▶ [Dataset entries]:
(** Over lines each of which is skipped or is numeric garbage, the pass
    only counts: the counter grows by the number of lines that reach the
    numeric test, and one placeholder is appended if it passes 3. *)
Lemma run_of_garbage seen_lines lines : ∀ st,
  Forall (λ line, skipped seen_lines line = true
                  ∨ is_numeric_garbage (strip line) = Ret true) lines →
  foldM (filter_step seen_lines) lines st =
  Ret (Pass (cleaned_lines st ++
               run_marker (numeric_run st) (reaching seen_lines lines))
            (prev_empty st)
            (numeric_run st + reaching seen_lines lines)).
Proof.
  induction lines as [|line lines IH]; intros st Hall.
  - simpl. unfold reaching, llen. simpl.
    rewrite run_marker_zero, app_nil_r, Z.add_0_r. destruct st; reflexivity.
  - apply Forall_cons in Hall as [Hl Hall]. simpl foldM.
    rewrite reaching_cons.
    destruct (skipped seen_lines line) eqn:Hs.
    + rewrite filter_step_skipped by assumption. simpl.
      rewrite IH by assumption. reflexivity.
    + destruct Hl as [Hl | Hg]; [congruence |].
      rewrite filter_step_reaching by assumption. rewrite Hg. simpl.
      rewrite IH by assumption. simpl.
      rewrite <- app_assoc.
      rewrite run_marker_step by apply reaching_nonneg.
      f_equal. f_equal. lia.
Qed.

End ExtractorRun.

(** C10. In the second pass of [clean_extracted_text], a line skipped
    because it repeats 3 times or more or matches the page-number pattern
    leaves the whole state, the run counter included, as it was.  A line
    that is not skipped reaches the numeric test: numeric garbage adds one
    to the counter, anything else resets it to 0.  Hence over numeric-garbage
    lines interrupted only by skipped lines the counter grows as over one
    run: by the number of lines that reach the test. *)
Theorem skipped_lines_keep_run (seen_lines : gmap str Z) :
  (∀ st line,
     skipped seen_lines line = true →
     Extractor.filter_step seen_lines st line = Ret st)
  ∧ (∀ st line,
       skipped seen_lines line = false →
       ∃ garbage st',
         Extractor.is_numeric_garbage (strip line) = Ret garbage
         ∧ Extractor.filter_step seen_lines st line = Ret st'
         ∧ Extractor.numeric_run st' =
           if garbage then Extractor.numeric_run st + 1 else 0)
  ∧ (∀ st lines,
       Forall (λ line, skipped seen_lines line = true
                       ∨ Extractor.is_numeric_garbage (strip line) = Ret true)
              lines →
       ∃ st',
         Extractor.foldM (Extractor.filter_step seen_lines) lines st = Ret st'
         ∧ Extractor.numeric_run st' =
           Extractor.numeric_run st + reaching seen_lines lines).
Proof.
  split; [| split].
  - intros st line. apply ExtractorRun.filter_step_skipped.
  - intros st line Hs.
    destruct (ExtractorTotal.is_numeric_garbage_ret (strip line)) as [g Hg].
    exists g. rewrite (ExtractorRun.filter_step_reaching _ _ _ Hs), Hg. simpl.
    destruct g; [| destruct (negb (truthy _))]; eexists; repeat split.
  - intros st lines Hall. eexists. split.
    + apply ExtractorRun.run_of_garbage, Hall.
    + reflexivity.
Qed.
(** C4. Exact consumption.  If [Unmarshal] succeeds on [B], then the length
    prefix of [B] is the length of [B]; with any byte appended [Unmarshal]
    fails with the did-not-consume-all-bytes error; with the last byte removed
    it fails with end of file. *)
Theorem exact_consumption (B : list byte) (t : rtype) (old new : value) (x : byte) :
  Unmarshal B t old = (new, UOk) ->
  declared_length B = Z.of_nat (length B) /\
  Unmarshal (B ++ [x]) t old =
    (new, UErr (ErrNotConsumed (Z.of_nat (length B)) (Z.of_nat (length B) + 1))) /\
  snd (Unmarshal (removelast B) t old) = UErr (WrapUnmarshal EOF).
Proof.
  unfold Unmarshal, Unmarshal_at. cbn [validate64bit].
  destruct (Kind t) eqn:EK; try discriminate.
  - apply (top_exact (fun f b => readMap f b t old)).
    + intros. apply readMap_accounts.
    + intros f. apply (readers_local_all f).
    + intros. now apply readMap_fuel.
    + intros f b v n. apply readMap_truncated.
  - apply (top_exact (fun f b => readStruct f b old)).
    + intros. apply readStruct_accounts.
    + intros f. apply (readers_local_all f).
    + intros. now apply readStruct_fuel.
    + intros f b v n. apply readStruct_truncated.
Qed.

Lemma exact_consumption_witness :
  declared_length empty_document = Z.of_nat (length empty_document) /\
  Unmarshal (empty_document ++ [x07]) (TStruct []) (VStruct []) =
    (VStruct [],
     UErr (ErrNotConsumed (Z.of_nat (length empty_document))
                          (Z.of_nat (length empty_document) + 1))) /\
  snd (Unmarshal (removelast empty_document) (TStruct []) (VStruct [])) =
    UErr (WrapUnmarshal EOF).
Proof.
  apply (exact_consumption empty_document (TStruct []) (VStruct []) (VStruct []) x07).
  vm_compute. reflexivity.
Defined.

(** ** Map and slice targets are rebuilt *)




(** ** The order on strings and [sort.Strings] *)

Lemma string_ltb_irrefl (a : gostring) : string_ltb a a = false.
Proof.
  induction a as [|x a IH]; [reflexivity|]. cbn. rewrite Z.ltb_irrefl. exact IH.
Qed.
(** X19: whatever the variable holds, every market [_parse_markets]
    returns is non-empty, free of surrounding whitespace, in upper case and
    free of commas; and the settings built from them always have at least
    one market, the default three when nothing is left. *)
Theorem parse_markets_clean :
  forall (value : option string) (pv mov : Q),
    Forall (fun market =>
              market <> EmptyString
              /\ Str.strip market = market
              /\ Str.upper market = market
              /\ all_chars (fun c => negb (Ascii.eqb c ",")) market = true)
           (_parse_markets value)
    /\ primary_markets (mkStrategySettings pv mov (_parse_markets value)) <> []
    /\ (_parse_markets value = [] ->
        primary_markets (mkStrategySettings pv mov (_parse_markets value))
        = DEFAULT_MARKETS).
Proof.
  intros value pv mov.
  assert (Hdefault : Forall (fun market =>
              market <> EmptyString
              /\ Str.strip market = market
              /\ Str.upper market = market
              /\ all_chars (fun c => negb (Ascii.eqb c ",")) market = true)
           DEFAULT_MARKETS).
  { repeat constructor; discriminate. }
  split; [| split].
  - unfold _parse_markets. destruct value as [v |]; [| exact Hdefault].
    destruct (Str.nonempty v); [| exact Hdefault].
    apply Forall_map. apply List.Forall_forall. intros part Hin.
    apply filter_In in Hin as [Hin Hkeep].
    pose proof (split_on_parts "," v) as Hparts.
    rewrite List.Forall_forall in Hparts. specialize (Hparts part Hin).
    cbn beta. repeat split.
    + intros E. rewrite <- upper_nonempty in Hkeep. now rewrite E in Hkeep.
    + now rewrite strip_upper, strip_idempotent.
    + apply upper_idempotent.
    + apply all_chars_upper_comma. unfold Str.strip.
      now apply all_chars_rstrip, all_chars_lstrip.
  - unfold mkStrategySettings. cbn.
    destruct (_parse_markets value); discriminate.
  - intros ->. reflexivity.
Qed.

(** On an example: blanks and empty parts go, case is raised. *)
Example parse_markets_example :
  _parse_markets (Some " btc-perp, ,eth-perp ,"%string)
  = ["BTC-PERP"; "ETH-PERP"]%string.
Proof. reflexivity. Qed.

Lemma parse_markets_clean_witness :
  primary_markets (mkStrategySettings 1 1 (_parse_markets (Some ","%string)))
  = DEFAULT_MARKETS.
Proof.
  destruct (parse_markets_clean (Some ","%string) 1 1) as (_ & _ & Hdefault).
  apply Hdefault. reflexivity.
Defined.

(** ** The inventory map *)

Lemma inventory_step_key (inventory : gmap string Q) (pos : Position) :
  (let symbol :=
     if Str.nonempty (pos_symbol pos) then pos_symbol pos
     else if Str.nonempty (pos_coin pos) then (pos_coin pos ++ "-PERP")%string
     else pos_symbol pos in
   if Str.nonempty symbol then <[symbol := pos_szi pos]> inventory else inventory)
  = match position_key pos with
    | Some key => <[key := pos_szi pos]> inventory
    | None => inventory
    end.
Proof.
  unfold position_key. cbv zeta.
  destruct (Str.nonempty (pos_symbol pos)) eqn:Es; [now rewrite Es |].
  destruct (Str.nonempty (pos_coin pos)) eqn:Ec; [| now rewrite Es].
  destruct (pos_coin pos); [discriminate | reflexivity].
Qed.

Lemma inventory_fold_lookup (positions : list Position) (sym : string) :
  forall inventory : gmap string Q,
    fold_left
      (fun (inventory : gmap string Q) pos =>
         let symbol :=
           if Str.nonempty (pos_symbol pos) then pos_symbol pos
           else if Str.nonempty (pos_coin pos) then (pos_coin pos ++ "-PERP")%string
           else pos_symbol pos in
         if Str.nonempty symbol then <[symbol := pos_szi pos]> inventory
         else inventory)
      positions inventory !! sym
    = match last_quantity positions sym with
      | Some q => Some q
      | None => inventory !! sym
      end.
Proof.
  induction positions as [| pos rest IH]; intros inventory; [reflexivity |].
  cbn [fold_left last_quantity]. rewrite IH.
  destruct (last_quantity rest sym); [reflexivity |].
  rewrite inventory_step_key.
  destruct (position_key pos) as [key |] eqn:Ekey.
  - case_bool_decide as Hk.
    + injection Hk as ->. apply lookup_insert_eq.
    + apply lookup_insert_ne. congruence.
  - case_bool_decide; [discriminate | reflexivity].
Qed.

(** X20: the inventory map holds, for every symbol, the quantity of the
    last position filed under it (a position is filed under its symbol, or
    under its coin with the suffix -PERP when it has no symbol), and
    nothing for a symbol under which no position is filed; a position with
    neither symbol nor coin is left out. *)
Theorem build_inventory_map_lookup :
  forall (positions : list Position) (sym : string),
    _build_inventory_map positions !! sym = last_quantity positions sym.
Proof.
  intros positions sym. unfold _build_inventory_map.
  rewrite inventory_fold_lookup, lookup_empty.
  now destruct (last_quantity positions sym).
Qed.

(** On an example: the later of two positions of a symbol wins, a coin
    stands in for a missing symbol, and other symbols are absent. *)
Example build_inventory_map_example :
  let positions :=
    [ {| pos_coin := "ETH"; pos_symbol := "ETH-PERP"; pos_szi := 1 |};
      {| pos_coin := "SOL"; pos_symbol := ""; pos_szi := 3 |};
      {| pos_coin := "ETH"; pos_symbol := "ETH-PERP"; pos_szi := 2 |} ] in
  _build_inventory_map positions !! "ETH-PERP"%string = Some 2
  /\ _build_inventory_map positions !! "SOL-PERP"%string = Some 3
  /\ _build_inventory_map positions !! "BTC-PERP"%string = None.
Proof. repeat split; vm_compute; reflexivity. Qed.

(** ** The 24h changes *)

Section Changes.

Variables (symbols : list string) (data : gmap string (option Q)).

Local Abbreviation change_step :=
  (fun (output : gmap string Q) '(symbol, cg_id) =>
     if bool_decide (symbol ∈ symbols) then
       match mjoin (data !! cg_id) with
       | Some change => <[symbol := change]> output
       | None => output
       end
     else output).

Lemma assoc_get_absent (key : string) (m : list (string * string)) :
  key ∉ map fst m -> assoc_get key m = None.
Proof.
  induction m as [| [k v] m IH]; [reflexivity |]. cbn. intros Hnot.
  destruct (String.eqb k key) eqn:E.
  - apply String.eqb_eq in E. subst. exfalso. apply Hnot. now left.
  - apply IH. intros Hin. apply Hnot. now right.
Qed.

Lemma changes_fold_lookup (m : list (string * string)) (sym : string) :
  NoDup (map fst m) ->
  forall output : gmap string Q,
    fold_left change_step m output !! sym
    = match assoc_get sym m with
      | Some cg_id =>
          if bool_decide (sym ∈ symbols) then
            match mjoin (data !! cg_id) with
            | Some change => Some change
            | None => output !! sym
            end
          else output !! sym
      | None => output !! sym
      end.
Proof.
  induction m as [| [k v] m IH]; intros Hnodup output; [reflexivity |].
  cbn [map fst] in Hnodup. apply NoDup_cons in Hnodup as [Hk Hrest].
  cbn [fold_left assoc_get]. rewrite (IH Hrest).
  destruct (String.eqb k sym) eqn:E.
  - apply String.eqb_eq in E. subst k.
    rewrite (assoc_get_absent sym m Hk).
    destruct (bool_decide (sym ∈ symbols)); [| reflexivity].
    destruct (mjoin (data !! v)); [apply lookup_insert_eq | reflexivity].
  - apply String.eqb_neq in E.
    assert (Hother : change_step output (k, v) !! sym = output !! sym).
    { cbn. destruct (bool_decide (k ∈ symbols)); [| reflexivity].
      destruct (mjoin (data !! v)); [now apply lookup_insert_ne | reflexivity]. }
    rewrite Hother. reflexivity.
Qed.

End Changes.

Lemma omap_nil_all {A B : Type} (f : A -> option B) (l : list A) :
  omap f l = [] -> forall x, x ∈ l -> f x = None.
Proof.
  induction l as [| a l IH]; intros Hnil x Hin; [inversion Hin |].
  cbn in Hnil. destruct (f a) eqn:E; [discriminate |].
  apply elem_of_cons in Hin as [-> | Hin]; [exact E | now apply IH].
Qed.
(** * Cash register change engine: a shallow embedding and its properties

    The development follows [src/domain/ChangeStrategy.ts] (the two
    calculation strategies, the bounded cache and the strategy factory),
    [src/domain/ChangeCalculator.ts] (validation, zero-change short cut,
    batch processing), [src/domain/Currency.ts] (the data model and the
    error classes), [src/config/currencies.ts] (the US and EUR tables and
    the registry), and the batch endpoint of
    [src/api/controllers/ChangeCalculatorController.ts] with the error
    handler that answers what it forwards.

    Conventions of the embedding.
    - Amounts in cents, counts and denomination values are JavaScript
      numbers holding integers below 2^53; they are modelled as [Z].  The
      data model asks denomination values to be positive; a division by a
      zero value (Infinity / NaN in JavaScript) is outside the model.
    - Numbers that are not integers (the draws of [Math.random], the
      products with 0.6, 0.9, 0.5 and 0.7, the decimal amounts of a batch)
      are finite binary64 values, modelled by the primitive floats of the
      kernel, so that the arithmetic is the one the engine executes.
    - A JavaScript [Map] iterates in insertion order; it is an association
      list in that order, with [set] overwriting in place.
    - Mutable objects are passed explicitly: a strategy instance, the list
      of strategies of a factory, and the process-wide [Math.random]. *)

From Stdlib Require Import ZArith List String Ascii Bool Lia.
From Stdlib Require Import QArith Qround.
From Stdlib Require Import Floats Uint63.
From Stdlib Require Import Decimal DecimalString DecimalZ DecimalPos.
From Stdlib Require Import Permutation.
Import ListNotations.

▶ [Task goal]: Your task is to retype the entries verbatim, starting with the line that holds "induction m as [| [k v] m IH]; [reflexivity" and stopping after the line that holds "fold_left change_step m output !! sym".

▶ [Problem solution]:
  induction m as [| [k v] m IH]; [reflexivity |]. cbn. intros Hnot.
  destruct (String.eqb k key) eqn:E.
  - apply String.eqb_eq in E. subst. exfalso. apply Hnot. now left.
  - apply IH. intros Hin. apply Hnot. now right.
Qed.

Lemma changes_fold_lookup (m : list (string * string)) (sym : string) :
  NoDup (map fst m) ->
  forall output : gmap string Q,
    fold_left change_step m output !! sym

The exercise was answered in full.